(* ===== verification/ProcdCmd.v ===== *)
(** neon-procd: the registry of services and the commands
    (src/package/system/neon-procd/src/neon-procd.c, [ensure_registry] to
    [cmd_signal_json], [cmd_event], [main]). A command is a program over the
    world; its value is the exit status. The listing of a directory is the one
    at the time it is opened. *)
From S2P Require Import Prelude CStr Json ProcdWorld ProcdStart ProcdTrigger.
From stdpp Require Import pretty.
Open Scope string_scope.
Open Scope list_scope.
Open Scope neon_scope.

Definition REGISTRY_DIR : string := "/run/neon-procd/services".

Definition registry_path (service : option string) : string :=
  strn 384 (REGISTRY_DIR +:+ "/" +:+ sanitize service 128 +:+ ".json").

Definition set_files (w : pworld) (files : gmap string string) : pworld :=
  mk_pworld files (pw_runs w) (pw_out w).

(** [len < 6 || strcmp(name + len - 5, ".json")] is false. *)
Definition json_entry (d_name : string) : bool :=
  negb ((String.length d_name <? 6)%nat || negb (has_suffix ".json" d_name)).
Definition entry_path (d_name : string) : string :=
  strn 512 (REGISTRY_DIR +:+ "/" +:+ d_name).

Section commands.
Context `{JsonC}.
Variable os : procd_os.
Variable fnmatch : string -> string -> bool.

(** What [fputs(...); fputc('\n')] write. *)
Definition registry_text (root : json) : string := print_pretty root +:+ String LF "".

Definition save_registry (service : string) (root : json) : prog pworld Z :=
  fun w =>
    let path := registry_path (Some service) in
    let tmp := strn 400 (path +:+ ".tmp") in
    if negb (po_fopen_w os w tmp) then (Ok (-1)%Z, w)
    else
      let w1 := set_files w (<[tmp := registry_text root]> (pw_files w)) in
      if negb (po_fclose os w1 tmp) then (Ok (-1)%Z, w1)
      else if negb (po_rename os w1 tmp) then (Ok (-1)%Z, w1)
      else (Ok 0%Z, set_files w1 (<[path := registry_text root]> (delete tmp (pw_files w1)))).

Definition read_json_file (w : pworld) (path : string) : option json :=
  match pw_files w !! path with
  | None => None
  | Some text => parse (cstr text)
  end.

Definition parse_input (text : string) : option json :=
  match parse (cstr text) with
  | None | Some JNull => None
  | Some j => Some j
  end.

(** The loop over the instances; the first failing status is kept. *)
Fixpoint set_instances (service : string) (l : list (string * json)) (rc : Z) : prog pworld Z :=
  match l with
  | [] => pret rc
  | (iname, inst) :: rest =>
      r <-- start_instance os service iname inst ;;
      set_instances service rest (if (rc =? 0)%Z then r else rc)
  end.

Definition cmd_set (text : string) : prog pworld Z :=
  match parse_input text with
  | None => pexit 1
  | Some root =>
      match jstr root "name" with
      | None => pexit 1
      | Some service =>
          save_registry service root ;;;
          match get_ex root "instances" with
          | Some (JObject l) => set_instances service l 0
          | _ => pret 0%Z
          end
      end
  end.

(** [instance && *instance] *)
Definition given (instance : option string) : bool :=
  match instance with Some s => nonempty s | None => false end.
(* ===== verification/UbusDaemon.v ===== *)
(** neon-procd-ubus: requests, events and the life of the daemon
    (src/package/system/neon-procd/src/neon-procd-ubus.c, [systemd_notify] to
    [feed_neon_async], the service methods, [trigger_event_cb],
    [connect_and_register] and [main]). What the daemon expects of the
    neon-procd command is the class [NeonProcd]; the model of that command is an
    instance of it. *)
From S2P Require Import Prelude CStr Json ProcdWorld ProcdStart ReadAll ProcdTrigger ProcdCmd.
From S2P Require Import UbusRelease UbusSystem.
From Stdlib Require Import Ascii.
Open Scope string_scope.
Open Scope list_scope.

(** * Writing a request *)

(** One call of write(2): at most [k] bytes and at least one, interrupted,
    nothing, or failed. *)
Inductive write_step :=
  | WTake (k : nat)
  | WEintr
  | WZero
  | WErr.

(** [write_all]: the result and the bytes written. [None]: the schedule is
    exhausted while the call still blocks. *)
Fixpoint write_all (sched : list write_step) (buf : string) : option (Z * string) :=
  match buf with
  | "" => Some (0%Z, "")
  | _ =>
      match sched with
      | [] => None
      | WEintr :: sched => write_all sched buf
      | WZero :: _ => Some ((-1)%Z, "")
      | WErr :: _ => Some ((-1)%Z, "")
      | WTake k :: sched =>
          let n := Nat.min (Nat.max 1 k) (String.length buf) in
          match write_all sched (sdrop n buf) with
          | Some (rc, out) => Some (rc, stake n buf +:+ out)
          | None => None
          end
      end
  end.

* [What you are asked to do]
Recreate the listing exactly, so that each entry reads as before.

* [Answer]
(* ===== verification/ProcdCmd.v ===== *)
(** neon-procd: the registry of services and the commands
    (src/package/system/neon-procd/src/neon-procd.c, [ensure_registry] to
    [cmd_signal_json], [cmd_event], [main]). A command is a program over the
    world; its value is the exit status. The listing of a directory is the one
    at the time it is opened. *)
From S2P Require Import Prelude CStr Json ProcdWorld ProcdStart ProcdTrigger.
From stdpp Require Import pretty.
Open Scope string_scope.
Open Scope list_scope.
Open Scope neon_scope.

Definition REGISTRY_DIR : string := "/run/neon-procd/services".

Definition registry_path (service : option string) : string :=
  strn 384 (REGISTRY_DIR +:+ "/" +:+ sanitize service 128 +:+ ".json").

Definition set_files (w : pworld) (files : gmap string string) : pworld :=
  mk_pworld files (pw_runs w) (pw_out w).

(** [len < 6 || strcmp(name + len - 5, ".json")] is false. *)
Definition json_entry (d_name : string) : bool :=
  negb ((String.length d_name <? 6)%nat || negb (has_suffix ".json" d_name)).
Definition entry_path (d_name : string) : string :=
  strn 512 (REGISTRY_DIR +:+ "/" +:+ d_name).

Section commands.
Context `{JsonC}.
Variable os : procd_os.
Variable fnmatch : string -> string -> bool.

(** What [fputs(...); fputc('\n')] write. *)
Definition registry_text (root : json) : string := print_pretty root +:+ String LF "".

Definition save_registry (service : string) (root : json) : prog pworld Z :=
  fun w =>
    let path := registry_path (Some service) in
    let tmp := strn 400 (path +:+ ".tmp") in
    if negb (po_fopen_w os w tmp) then (Ok (-1)%Z, w)
    else
      let w1 := set_files w (<[tmp := registry_text root]> (pw_files w)) in
      if negb (po_fclose os w1 tmp) then (Ok (-1)%Z, w1)
      else if negb (po_rename os w1 tmp) then (Ok (-1)%Z, w1)
      else (Ok 0%Z, set_files w1 (<[path := registry_text root]> (delete tmp (pw_files w1)))).

Definition read_json_file (w : pworld) (path : string) : option json :=
  match pw_files w !! path with
  | None => None
  | Some text => parse (cstr text)
  end.

Definition parse_input (text : string) : option json :=
  match parse (cstr text) with
  | None | Some JNull => None
  | Some j => Some j
  end.

(** The loop over the instances; the first failing status is kept. *)
Fixpoint set_instances (service : string) (l : list (string * json)) (rc : Z) : prog pworld Z :=
  match l with
  | [] => pret rc
  | (iname, inst) :: rest =>
      r <-- start_instance os service iname inst ;;
      set_instances service rest (if (rc =? 0)%Z then r else rc)
  end.

Definition cmd_set (text : string) : prog pworld Z :=
  match parse_input text with
  | None => pexit 1
  | Some root =>
      match jstr root "name" with
      | None => pexit 1
      | Some service =>
          save_registry service root ;;;
          match get_ex root "instances" with
          | Some (JObject l) => set_instances service l 0
          | _ => pret 0%Z
          end
      end
  end.

(** [instance && *instance] *)
Definition given (instance : option string) : bool :=
  match instance with Some s => nonempty s | None => false end.
(* ===== verification/UbusDaemon.v ===== *)
(** neon-procd-ubus: requests, events and the life of the daemon
    (src/package/system/neon-procd/src/neon-procd-ubus.c, [systemd_notify] to
    [feed_neon_async], the service methods, [trigger_event_cb],
    [connect_and_register] and [main]). What the daemon expects of the
    neon-procd command is the class [NeonProcd]; the model of that command is an
    instance of it. *)
From S2P Require Import Prelude CStr Json ProcdWorld ProcdStart ReadAll ProcdTrigger ProcdCmd.
From S2P Require Import UbusRelease UbusSystem.
From Stdlib Require Import Ascii.
Open Scope string_scope.
Open Scope list_scope.

(** * Writing a request *)

(** One call of write(2): at most [k] bytes and at least one, interrupted,
    nothing, or failed. *)
Inductive write_step :=
  | WTake (k : nat)
  | WEintr
  | WZero
  | WErr.

(** [write_all]: the result and the bytes written. [None]: the schedule is
    exhausted while the call still blocks. *)
Fixpoint write_all (sched : list write_step) (buf : string) : option (Z * string) :=
  match buf with
  | "" => Some (0%Z, "")
  | _ =>
      match sched with
      | [] => None
      | WEintr :: sched => write_all sched buf
      | WZero :: _ => Some ((-1)%Z, "")
      | WErr :: _ => Some ((-1)%Z, "")
      | WTake k :: sched =>
          let n := Nat.min (Nat.max 1 k) (String.length buf) in
          match write_all sched (sdrop n buf) with
          | Some (rc, out) => Some (rc, stake n buf +:+ out)
          | None => None
          end
      end
  end.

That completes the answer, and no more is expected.